Available data:
Lemma octets_value v : 0 <= v < 2 ^ 32 →
  v = (v / 2 ^ 24 mod 256) * 2 ^ 24 + (v / 2 ^ 16 mod 256) * 2 ^ 16 + (v / 2 ^ 8 mod 256) * 2 ^ 8 + v / 2 ^ 0 mod 256.
Proof. intros. lia. Qed.

Lemma octet_range v k : 0 <= v / 2 ^ k mod 256 <= 255.
Proof. pose proof (Z.mod_pos_bound (v / 2 ^ k) 256). lia. Qed.
#[local] Ltac Zify.zify_post_hook ::= idtac.

Lemma free_octet c v k : is_digit c = false → free_of c (str_of_int (v / 2 ^ k mod 256)) = true.
Proof. intros Hc. apply free_of_digits; [done|]. apply digits_str_of_int. apply octet_range. Qed.

Lemma ipv4_str_app v :
  ipv4_str v = str_of_int (v / 2 ^ 24 mod 256) +:+ String "." (str_of_int (v / 2 ^ 16 mod 256) +:+
    String "." (str_of_int (v / 2 ^ 8 mod 256) +:+ String "." (str_of_int (v / 2 ^ 0 mod 256)))).
Proof. reflexivity. Qed.

Lemma split_ipv4 v :
  str_split "." (ipv4_str v) = map (λ k, str_of_int (v / 2 ^ k mod 256)) [24; 16; 8; 0].
Proof. rewrite ipv4_str_app, !str_split_app, str_split_free by (by apply free_octet). reflexivity. Qed.

Lemma parse_ipv4_Some h v : parse_ipv4 h = Some v ↔ 0 <= v < 2 ^ 32 ∧ h = ipv4_str v.
Proof.
  unfold parse_ipv4. split.
  - destruct (str_split "." h) as [|s1 [|s2 [|s3 [|s4 [|]]]]] eqn:Hs; try done.
    pose proof (str_join_split "." h) as Hj. rewrite Hs in Hj. cbn [str_join] in Hj.
    intros (a & [Ha ->]%parse_octet_Some & (b & [Hb ->]%parse_octet_Some & (c & [Hc ->]%parse_octet_Some &
      (d & [Hd ->]%parse_octet_Some & [= <-])%bind_Some)%bind_Some)%bind_Some)%bind_Some.
    split; [lia|]. rewrite ipv4_str_app.
    destruct (octets_of a b c d Ha Hb Hc Hd) as (-> & -> & -> & ->). by rewrite <- Hj.
  - intros [Hv ->]. rewrite split_ipv4. cbn [map].
    rewrite !(proj2 (parse_octet_Some _ _) (conj (octet_range v _) eq_refl)). cbn [mbind option_bind].
    by rewrite <- octets_value.
Qed.

Lemma parse_ipv4_str v : 0 <= v < 2 ^ 32 → parse_ipv4 (ipv4_str v) = Some v.
Proof. intros Hv. by apply parse_ipv4_Some. Qed.

(** ** Networks *)

Lemma land_netmask a p : 0 <= a < 2 ^ 32 → 0 <= p <= 32 → Z.land a (netmask p) = a - a mod 2 ^ (32 - p).
Proof.
  intros Ha Hp. set (k := 32 - p). assert (0 <= k <= 32) as Hk by (unfold k; lia).
  assert (netmask p = Z.shiftl (Z.ones (32 - k)) k) as ->.
  { unfold netmask. fold k. rewrite Z.shiftl_mul_pow2, Z.ones_equiv by lia.
    rewrite <- Z.sub_1_r, Z.mul_sub_distr_r, <- Z.pow_add_r by lia. f_equal; [f_equal; lia|lia]. }
  assert (a - a mod 2 ^ k = Z.shiftl (Z.shiftr a k) k) as ->.
  { rewrite Z.shiftl_mul_pow2, Z.shiftr_div_pow2 by lia. pose proof (Z.div_mod a (2 ^ k) ltac:(lia)). lia. }
  apply Z.bits_inj_iff'. intros n Hn. rewrite Z.land_spec, !Z.shiftl_spec by lia.
  destruct (decide (n < k)) as [Hlt|Hge].
  - rewrite !(Z.testbit_neg_r _ (n - k)) by lia. by rewrite andb_false_r.
  - rewrite Z.shiftr_spec by lia. replace (n - k + k) with n by lia.
    destruct (decide (n < 32)) as [H32|H32].
    + by rewrite Z.ones_spec_low, andb_true_r by lia.
    + rewrite (Z.bits_above_log2 a n); [done|lia|]. destruct (decide (a = 0)) as [->|]; [cbn; lia|].
      assert (Z.log2 a < 32); [apply Z.log2_lt_pow2; lia|lia].
Qed.

Definition wf_network (n : Ipv4Network) : Prop :=
  0 <= network_address n < 2 ^ 32 ∧ 0 <= prefixlen n <= 32 ∧
  Z.land (network_address n) (netmask (prefixlen n)) = network_address n.

Lemma network_aligned n : wf_network n → network_address n mod 2 ^ (32 - prefixlen n) = 0.
Proof. intros (Ha & Hp & Hl). rewrite land_netmask in Hl by done. lia. Qed.

Lemma in_network_range a n :
  wf_network n → 0 <= a < 2 ^ 32 →
  in_network a n = true ↔ network_address n <= a <= broadcast_address n.
Proof.
  intros Hn Ha. pose proof (network_aligned n Hn) as Hal. destruct Hn as (Hna & Hp & _).
  unfold in_network, broadcast_address. rewrite Z.eqb_eq, land_netmask by done.
  set (m := 2 ^ (32 - prefixlen n)) in *. assert (0 < m) as Hm by (unfold m; lia).
  pose proof (Z.mod_pos_bound a m Hm). split; [lia|]. intros Hr.
  apply Z.mod_divide in Hal as [q Hq]; [|lia].
  assert (a mod m = a - network_address n) as ->; [|lia].
  symmetry. apply (Z.mod_unique_pos _ _ q); nia.
Qed.
(* ===== verification/PeerManager.v ===== *)
(** * network/peer_manager.py: discovery candidates

    Every method of [PeerManager].  The manager reads the clock and a random
    generator, so its state comes with the [World]. *)

From coqutil Require Import Datatypes.RecordSetters.
Import DoubleBraceUpdate.
From S2P Require Import Prelude Bytes NetConfig Effects Peer.
#[local] Open Scope Z_scope.

(** [next_attempt = None] is [float("inf")]. *)
Record Candidate := MkCandidate {
  candidate_endpoint : Endpoint;
  seed : bool;
  seen_at : Q;
  next_attempt : option Q;
  attempts : Z;
  cycle_started : option Q;
  dialing : bool;
  connected : bool;
  verified : bool
}.

Record PeerManager := MkManager {
  manager_config : NodeConfig;
  candidates_of : list (Endpoint * Candidate);
  self_endpoint : option Endpoint
}.

Definition MAX_ATTEMPTS : Z := 3.
Definition COOLDOWN : Q := 300.

Definition manager_call (A : Type) : Type := call (PeerManager * World) A.

Definition manager_clock : manager_call Q := zoom snd (λ w s, (s.1, w)) read_clock.
Definition manager_uniform : manager_call Q := zoom snd (λ w s, (s.1, w)) draw_uniform.
Definition with_manager (f : PeerManager → PeerManager) : manager_call unit := modify (λ s, (f s.1, s.2)).

(** [self._entries[endpoint]] when it is there. *)
Definition entry_of (e : Endpoint) : manager_call (option Candidate) := gets (λ s, dict_get (candidates_of s.1) e).
Definition set_entry (e : Endpoint) (x : Candidate) : manager_call unit :=
  with_manager (λ m, m {{ candidates_of := dict_set (candidates_of m) e x }}).
Definition del_entry (e : Endpoint) : manager_call unit :=
  with_manager (λ m, m {{ candidates_of := dict_del (candidates_of m) e }}).

Definition manager_validate (e : Endpoint) : manager_call Endpoint := λ s,
  (config_validate_endpoint (manager_config s.1) e, s).

(** A comparison with [float("inf")] on the left. *)
Definition due (at_ : option Q) (now : Q) : bool := match at_ with Some t => Qle_bool t now | None => false end.

(** [max(next_attempt, t)] *)
Definition later (at_ : option Q) (t : Q) : option Q := (λ x, Qmax2 x t) <$> at_.

Definition expired_hint (c : NodeConfig) (now : Q) (x : Candidate) : bool :=
  negb (seed x) && negb (connected x) && negb (dialing x) && Qle_bool (candidate_ttl c) (now - seen_at x).

Definition expire : manager_call unit :=
  now ← manager_clock;
  with_manager (λ m, m {{ candidates_of :=
    filter (λ p, expired_hint (manager_config m) now p.2 = false) (candidates_of m) }}).

Definition set_self_endpoint (e : Endpoint) : manager_call unit :=
  e ← manager_validate e;
  _ ← with_manager (λ m, m {{ self_endpoint := Some e }});
  del_entry e.

Definition candidates : manager_call (list Endpoint) :=
  _ ← expire; gets (λ s, dict_keys (candidates_of s.1)).

Definition known_endpoints : manager_call (list Endpoint) :=
  _ ← expire;
  gets (λ s, map (λ p, candidate_endpoint p.2) (filter (λ p, verified p.2 = true) (candidates_of s.1))).

(** [min(removable, key=seen_at)]: the first of the oldest. *)
Definition oldest (x : Endpoint * Candidate) (l : list (Endpoint * Candidate)) : Endpoint * Candidate :=
  foldl (λ best y, if Qle_bool (seen_at best.2) (seen_at y.2) then best else y) x l.

Definition removable (x : Candidate) : bool := negb (seed x) && negb (connected x) && negb (dialing x).

Definition add_candidate (e : Endpoint) (is_seed : bool) : manager_call bool :=
  e ← manager_validate e;
  self ← gets (λ s, self_endpoint s.1);
  if bool_decide (Some e = self) then mret false
  else
    _ ← expire;
    now ← manager_clock;
    entry ← entry_of e;
    match entry with
    | Some x =>
        _ ← set_entry e (x {{ seen_at := now; seed := seed x || is_seed }});
        mret false
    | None =>
        m ← gets fst;
        let fresh := MkCandidate e is_seed now (Some now) 0 None false false false in
        if max_candidates (manager_config m) <=? Z.of_nat (length (candidates_of m)) then
          match filter (λ p, removable p.2 = true) (candidates_of m) with
          | [] => mret false
          | x :: l =>
              if negb is_seed then mret false
              else
                _ ← del_entry (candidate_endpoint (oldest x l).2);
                _ ← set_entry e fresh;
                mret true
          end
        else
          _ ← set_entry e fresh;
          mret true
    end.

(** The two [continue] guards of [due_candidates]. *)
Definition may_dial (now : Q) (x : Candidate) : bool :=
  negb (connected x || dialing x || negb (due (next_attempt x) now))
  && negb (negb (seed x) && (MAX_ATTEMPTS <=? attempts x)
           && match cycle_started x with Some t => negb (Qle_bool (t + COOLDOWN) now) | None => false end).

(** The sort key [(not seed, next_attempt, endpoint)]. *)
Definition dial_le (p q : Endpoint * Candidate) : Prop :=
  let x := p.2 in let y := q.2 in
  if eqb (seed x) (seed y) then
    match next_attempt x, next_attempt y with
    | Some a, Some b =>
        (a < b)%Q ∨ (a == b)%Q ∧
          (p.1.1 ≠ q.1.1 ∧ String.le p.1.1 q.1.1 ∨ p.1.1 = q.1.1 ∧ p.1.2 <= q.1.2)
    | None, _ => False
    | _, None => True
    end
  else seed x = true.

#[export] Instance dial_le_dec : RelDecision dial_le.
Proof.
  intros p q. unfold dial_le. cbv zeta. destruct (eqb _ _); [|apply _].
  destruct (next_attempt p.2) as [a|], (next_attempt q.2) as [b|]; try apply _.
  assert (Decision (a < b)%Q) by (destruct (Qlt_le_dec a b); [by left|right; by apply Qle_not_lt]).
  assert (Decision (a == b)%Q) by apply Qeq_dec.
  apply _.
Defined.

Definition due_candidates (limit : option Z) : manager_call (list Endpoint) :=
  _ ← expire;
  now ← manager_clock;
  m ← gets fst;
  let endpoints := map (λ p, candidate_endpoint p.2)
                     (merge_sort dial_le (filter (λ p, may_dial now p.2 = true) (candidates_of m))) in
  mret match limit with
       | None => endpoints
       | Some n => take (Z.to_nat (Z.max 0 n)) endpoints
       end.

Definition backoff (x : Candidate) : manager_call Q :=
  m ← gets fst;
  let c := manager_config m in
  let exponent := Z.min (Z.max 0 (attempts x - 1)) 32 in
  let nominal := Qmin2 (reconnect_max c) (reconnect_initial c * inject_Z (2 ^ exponent)) in
  u ← manager_uniform;
  mret (Qmin2 (reconnect_max c) (nominal * u)).

(** Adding an unknown endpoint first, as [mark_attempt] and [mark_connected] do. *)
Definition entry_or_add (e : Endpoint) : manager_call (option Candidate) :=
  entry ← entry_of e;
  match entry with
  | Some x => mret (Some x)
  | None =>
      added ← add_candidate e false;
      if negb added then mret None
      else
        entry ← entry_of e;
        match entry with Some x => mret (Some x) | None => raise KeyError end
  end.

Definition cycle_over (x : Candidate) (now : Q) : bool :=
  match cycle_started x with None => true | Some t => Qle_bool (t + COOLDOWN) now end.

Definition mark_attempt (e : Endpoint) : manager_call bool :=
  e ← manager_validate e;
  _ ← expire;
  entry ← entry_or_add e;
  match entry with
  | None => mret false
  | Some x =>
      now ← manager_clock;
      if connected x || dialing x || negb (due (next_attempt x) now) then mret false
      else
        let x := if cycle_over x now
                 then x {{ attempts := if seed x then attempts x else 0; cycle_started := Some now }} else x in
        _ ← set_entry e x;
        if negb (seed x) && (MAX_ATTEMPTS <=? attempts x) then mret false
        else
          let x := x {{ attempts := Z.min (attempts x + 1) (2 ^ 31 - 1); dialing := true }} in
          _ ← set_entry e x;
          b ← backoff x;
          let x := x {{ next_attempt := Some (now + b)%Q }} in
          let x := if negb (seed x) && (MAX_ATTEMPTS <=? attempts x)
                   then match cycle_started x with
                        | Some t => x {{ next_attempt := later (next_attempt x) (t + COOLDOWN) }}
                        | None => x
                        end
                   else x in
          _ ← set_entry e x;
          mret true
  end.

Definition mark_connected (e : Endpoint) : manager_call bool :=
  e ← manager_validate e;
  self ← gets (λ s, self_endpoint s.1);
  if bool_decide (Some e = self) then mret false
  else
    entry ← entry_or_add e;
    match entry with
    | None => mret false
    | Some x =>
        now ← manager_clock;
        _ ← set_entry e (x {{ connected := true; dialing := false; verified := true; seen_at := now;
                              attempts := 0; cycle_started := None; next_attempt := None }});
        mret true
    end.

Definition mark_disconnected (e : Endpoint) : manager_call unit :=
  e ← manager_validate e;
  entry ← entry_of e;
  match entry with
  | None => mret tt
  | Some x =>
      let was_connected := connected x in
      let x := x {{ connected := false; dialing := false }} in
      now ← manager_clock;
      b ← backoff x;
      set_entry e (if (was_connected : bool)
                   then x {{ seen_at := now; next_attempt := Some (now + b)%Q }}
                   else x {{ next_attempt := later (next_attempt x) (now + b) }})
  end.

(** [PeerManager(config)]: the seeds are the first candidates. *)
Definition new_manager (c : NodeConfig) : PeerManager := MkManager c [] None.
Definition add_seeds (seeds : list Endpoint) : manager_call unit :=
  for_each seeds (λ e, _ ← add_candidate e true; mret tt).
Definition peer_manager (c : NodeConfig) (w : World) : result unit * (PeerManager * World) :=
  add_seeds (seeds c) (new_manager c, w).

Exercise:
All lines above with "gets" in them should be returned.

Exercise response:
Definition entry_of (e : Endpoint) : manager_call (option Candidate) := gets (λ s, dict_get (candidates_of s.1) e).
  _ ← expire; gets (λ s, dict_keys (candidates_of s.1)).
  gets (λ s, map (λ p, candidate_endpoint p.2) (filter (λ p, verified p.2 = true) (candidates_of s.1))).
  self ← gets (λ s, self_endpoint s.1);
        m ← gets fst;
  m ← gets fst;
  m ← gets fst;
  self ← gets (λ s, self_endpoint s.1);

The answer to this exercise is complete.